SMRs and AMRs

Wednesday, April 23, 2014

Implants as Thin as Tattoos and Devices That Dissolve in the Body

Bionics to Track Your Health

By Robert Lee Hotz, WSJ
April 21, 2014 5:46 p.m. ET

At laboratories in the U.S., Switzerland, and Korea, bioengineers are developing unusually flexible ultrathin electronics that promise to free medical diagnostics from the clinical tethers of cables and power cords, to make the mechanics of measuring vital signs more intimate. Robert Lee Hotz reports.

Imagine a digital tattoo that transmits skin temperature; a transparent sensor on a contact lens that tests for glaucoma; a pliable pacemaker wrapped around a beating heart; and an implant that controls pain after surgery, then dissolves harmlessly when it is no longer needed.

Each one is an experiment under way today in the biophysics of personal medicine.

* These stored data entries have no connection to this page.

(** * Field populator: insert-only locale adoption

    A shallow embedding of the merge engines, the call gateway and the
    adoption traversal of the field-populator app
    ([src/lib/mergeText.js], [src/lib/mergeRichText.js],
    [src/lib/rateLimiter.js], [src/lib/adoptTree.js]), with the properties
    stated about them.

    JavaScript strings are modelled as [string]; numbers that the code
    uses as integers (timestamps, lengths, diff operations) as [Z]. *)

From Stdlib Require Import ZArith String Ascii List Bool Lia Sorted.
From stdpp Require Import base list strings gmap sets.

Import ListNotations.
Set Warnings "-register-all,-clear-no-such-hyp".
Local Open Scope string_scope.
Local Open Scope Z_scope.

(** ** Characters of a string *)

Definition chars (s : string) : list ascii := list_ascii_of_string s.

(** ** JSON values

    Field values, node payloads and link objects are JSON values as the
    content API returns them.  An object is the list of its properties in
    their order, which is the order [JSON.stringify] prints them in; a
    property that is absent reads as [undefined], here [None]. *)

Inductive json : Type :=
  | JNull
  | JBool (b : bool)
  | JNum (n : Z)
  | JStr (s : string)
  | JArr (items : list json)
  | JObj (props : list (string * json)).

(** Equality of the [JSON.stringify] images: the same constructors over
    the same scalars, items and properties, in the same order. *)
Fixpoint json_eqb (a b : json) : bool :=
  match a, b with
  | JNull, JNull => true
  | JBool x, JBool y => Bool.eqb x y
  | JNum x, JNum y => Z.eqb x y
  | JStr x, JStr y => String.eqb x y
  | JArr xs, JArr ys =>
      (fix items (xs ys : list json) : bool :=
         match xs, ys with
         | [], [] => true
         | x :: xs', y :: ys' => json_eqb x y && items xs' ys'
         | _, _ => false
         end) xs ys
  | JObj ps, JObj qs =>
      (fix props (ps qs : list (string * json)) : bool :=
         match ps, qs with
         | [], [] => true
         | (k, x) :: ps', (l, y) :: qs' =>
             String.eqb k l && json_eqb x y && props ps' qs'
         | _, _ => false
         end) ps qs
  | _, _ => false
  end.

(** JavaScript truthiness of a JSON value. *)
Definition truthy (v : json) : bool :=
  match v with
  | JNull => false
  | JBool b => b
  | JNum n => negb (n =? 0)
  | JStr s => negb (String.eqb s "")
  | JArr _ | JObj _ => true
  end.

(** [o[key]] on an object given by its properties; [undefined] when the
    property is absent. *)
Fixpoint lookup_prop {V : Type} (key : string) (props : list (string * V))
  : option V :=
  match props with
  | [] => None
  | (k, v) :: rest => if String.eqb k key then Some v else lookup_prop key rest
  end.

Definition get (v : option json) (key : string) : option json :=
  match v with
  | Some (JObj props) => lookup_prop key props
  | _ => None
  end.

(** [{ ...o, [key]: v }], and [o[key] = v] on a copy: the property keeps
    its place when [o] has it and is added last otherwise. *)
Fixpoint set_prop {V : Type} (key : string) (v : V)
    (props : list (string * V)) : list (string * V) :=
  match props with
  | [] => [(key, v)]
  | (k, x) :: rest =>
      if String.eqb k key then (k, v) :: rest
      else (k, x) :: set_prop key v rest
  end.

(** [JSON.parse(JSON.stringify(v))] gives back a JSON value as it is. *)
Definition clone {A : Type} (v : A) : A := v.

(** ** The diff library

    [diff-match-patch] is a third-party package.  A diff is an array of
    [[op, text]] pairs with [op] one of [-1] (delete), [0] (equal) and
    [1] (insert).  The engine is a parameter of the development: the code
    calls [dmp.diff_main(a, b)] and then [dmp.diff_cleanupSemantic(diffs)],
    which rewrites the array in place (here: returns the rewritten array). *)

Module Dmp.

Definition diff : Type := Z * string.

Definition DIFF_DELETE : Z := -1.
Definition DIFF_INSERT : Z := 1.
Definition DIFF_EQUAL : Z := 0.

Record engine : Type := {
  diff_main : string -> string -> list diff;
  diff_cleanupSemantic : list diff -> list diff
}.

(** The library's own [diff_text1] and [diff_text2]: the texts a diff was
    computed from and to. *)
Fixpoint diff_text1 (diffs : list diff) : string :=
  match diffs with
  | [] => ""
  | (op, text) :: rest =>
      if op =? DIFF_INSERT then diff_text1 rest
      else (text ++ diff_text1 rest)%string
  end.

Fixpoint diff_text2 (diffs : list diff) : string :=
  match diffs with
  | [] => ""
  | (op, text) :: rest =>
      if op =? DIFF_DELETE then diff_text2 rest
      else (text ++ diff_text2 rest)%string
  end.

Definition op_ok (d : diff) : bool :=
  (fst d =? DIFF_DELETE) || (fst d =? DIFF_EQUAL) || (fst d =? DIFF_INSERT).

(** What the library documents of a diff from [text1] to [text2]: only the
    three operations occur, and the diff spells both texts. *)
Definition edit_script (diffs : list diff) (text1 text2 : string) : Prop :=
  forallb op_ok diffs = true /\
  diff_text1 diffs = text1 /\
  diff_text2 diffs = text2.

(** The diff the code works on: [diff_main] followed by the in-place
    [diff_cleanupSemantic]. *)
Definition diff_of (dmp : engine) (text1 text2 : string) : list diff :=
  diff_cleanupSemantic dmp (diff_main dmp text1 text2).

(** A small executable engine, used to run the merges on concrete inputs:
    the common prefix and the common suffix are kept as equalities (as
    [diff_main] does first), what is left in between is one deletion
    followed by one insertion. *)
Fixpoint commonPrefix (a b : string) : string * (string * string) :=
  match a, b with
  | String x a', String y b' =>
      if Ascii.eqb x y
      then let '(p, r) := commonPrefix a' b' in (String x p, r)
      else ("", (a, b))
  | _, _ => ("", (a, b))
  end.

Definition rev_string (s : string) : string :=
  string_of_list_ascii (rev (list_ascii_of_string s)).

Definition span (op : Z) (text : string) : list diff :=
  match text with "" => [] | _ => [(op, text)] end.

Definition simple_diff_main (text1 text2 : string) : list diff :=
  let '(p, (r1, r2)) := commonPrefix text1 text2 in
  let '(s, (m1, m2)) := commonPrefix (rev_string r1) (rev_string r2) in
  (span DIFF_EQUAL p ++ span DIFF_DELETE (rev_string m1)
     ++ span DIFF_INSERT (rev_string m2) ++ span DIFF_EQUAL (rev_string s))%list.

Definition simple : engine :=
  {| diff_main := simple_diff_main; diff_cleanupSemantic := fun d => d |}.

(** The crudest diff: delete all of [text1], insert all of [text2]. *)
Definition replace_all : engine :=
  {| diff_main := fun text1 text2 =>
       (span DIFF_DELETE text1 ++ span DIFF_INSERT text2)%list;
     diff_cleanupSemantic := fun d => d |}.

End Dmp.

(** ** Plain-text merge ([src/lib/mergeText.js]) *)

Module MergeText.
Import Dmp.

(** The loop of [mergeSourceAdditionsIntoTarget]: [out] grows by the text
    of every equal, insert and delete span; a span with any other
    operation adds nothing. *)
Fixpoint merge_loop (diffs : list diff) (out : string) : string :=
  match diffs with
  | [] => out
  | (op, text) :: rest =>
      if op =? 0 then merge_loop rest (out ++ text)%string
      else if op =? 1 then merge_loop rest (out ++ text)%string
      else if op =? -1 then merge_loop rest (out ++ text)%string
      else merge_loop rest out
  end.

(** The text of every span of a diff, in order: the value of [out] after
    the loop when only the three operations occur. *)
Fixpoint all_text (diffs : list diff) : string :=
  match diffs with
  | [] => ""
  | (_, text) :: rest => (text ++ all_text rest)%string
  end.

(** [source || ""] and [target || ""] are the identity on strings. *)
Definition mergeSourceAdditionsIntoTarget (dmp : engine)
    (source target : string) : string :=
  let diffs := diff_of dmp target source in
  merge_loop diffs "".

End MergeText.

(** ** Call gateway ([src/lib/rateLimiter.js])

    Time is what [Date.now()] returns, in milliseconds; a random draw is
    given by the integer [Math.floor(Math.random() * n)] it yields. *)

Module RateLimiter.

(** [Math.ceil(a / b)] for integers with [b] positive. *)
Definition ceil_div (a b : Z) : Z := - ((- a) / b).

Record limiter_config : Type := {
  maxPerSecond : Z;
  jitterMs : Z
}.

Definition windowMs : Z := 1000.

Definition minInterval (cfg : limiter_config) : Z :=
  ceil_div windowMs (maxPerSecond cfg).

(** [while (calls.length && now - calls[0] > windowMs) calls.shift()] *)
Fixpoint drop_old (now : Z) (calls : list Z) : list Z :=
  match calls with
  | [] => []
  | oldest :: rest =>
      if now - oldest >? windowMs then drop_old now rest else calls
  end.

Inductive throttle_outcome : Type :=
  | Sleep (wait : Z)     (* [await sleep(wait); return throttle()] *)
  | Proceed.             (* the call may be issued *)

(** One pass through the body of [throttle]: [now] is the first clock
    reading, [jitter] the value of [Math.floor(Math.random() * jitterMs)],
    [now'] the clock reading pushed on the log. *)
Definition throttle_pass (cfg : limiter_config) (now jitter now' : Z)
    (calls : list Z) : list Z * throttle_outcome :=
  let calls := drop_old now calls in
  if Z.of_nat (length calls) >=? maxPerSecond cfg then
    match calls with
    | oldest :: _ =>
        (calls, Sleep (Z.max (minInterval cfg - (now - oldest)) 0 + jitter))
    | [] =>
        (* [calls[0]] is [undefined]: the wait is [NaN], [setTimeout]
           fires at once *)
        (calls, Sleep 0)
    end
  else ((calls ++ [now'])%list, Proceed).

(** [throttle] as a loop: the readings of one pass are
    [(now, jitter, now')]; after a sleep the next readings are used. *)
Fixpoint throttle_run (cfg : limiter_config) (readings : list (Z * Z * Z))
    (calls : list Z) (waits : list Z) : option (list Z * list Z) :=
  match readings with
  | [] => None
  | (now, jitter, now') :: later =>
      match throttle_pass cfg now jitter now' calls with
      | (calls', Proceed) => Some (calls', waits)
      | (calls', Sleep w) => throttle_run cfg later calls' (waits ++ [w])%list
      end
  end.

(** The singleton limiter. *)
Definition throttle_config : limiter_config :=
  {| maxPerSecond := 8; jitterMs := 25 |}.

(** The time until the oldest retained timestamp is [windowMs] old. *)
Definition window_remaining (now : Z) (calls : list Z) : Z :=
  match calls with
  | oldest :: _ => windowMs - (now - oldest)
  | [] => 0
  end.

(** *** [callCMA] *)

(** What a failed call throws: the fields the gateway looks at, and the
    rest of the error. *)
Record failure : Type := {
  status : option Z;
  sys_id : option string;
  detail : string
}.

Inductive outcome (A : Type) : Type :=
  | Returned (v : A)
  | Thrown (e : failure).
Arguments Returned {A} v.
Arguments Thrown {A} e.

(** [e?.status === 429 || e?.sys?.id === "RateLimitExceeded"] *)
Definition isRate (e : failure) : bool :=
  match status e with Some s => s =? 429 | None => false end
  || match sys_id e with
     | Some i => String.eqb i "RateLimitExceeded"
     | None => false
     end.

At laboratories in the U.S., Switzerland, and Korea, bioengineers are developing unusually flexible ultrathin electronics that promise to free medical diagnostics from the clinical tethers of cables and power cords, to make measuring vital signs more intimate and effective. Unlike today's rigid computer semiconductor chips, these bionics are designed to stretch, fold and bend without breaking. They are curvy and soft like much of the body itself.

"It is such a different way of thinking about electronics, making things stretchy," said material scientist John A. Rogers at the University of Illinois at Urbana-Champaign who helped pioneer the technology. "There are a lot of things in human health care that we could do with these that are impossible today."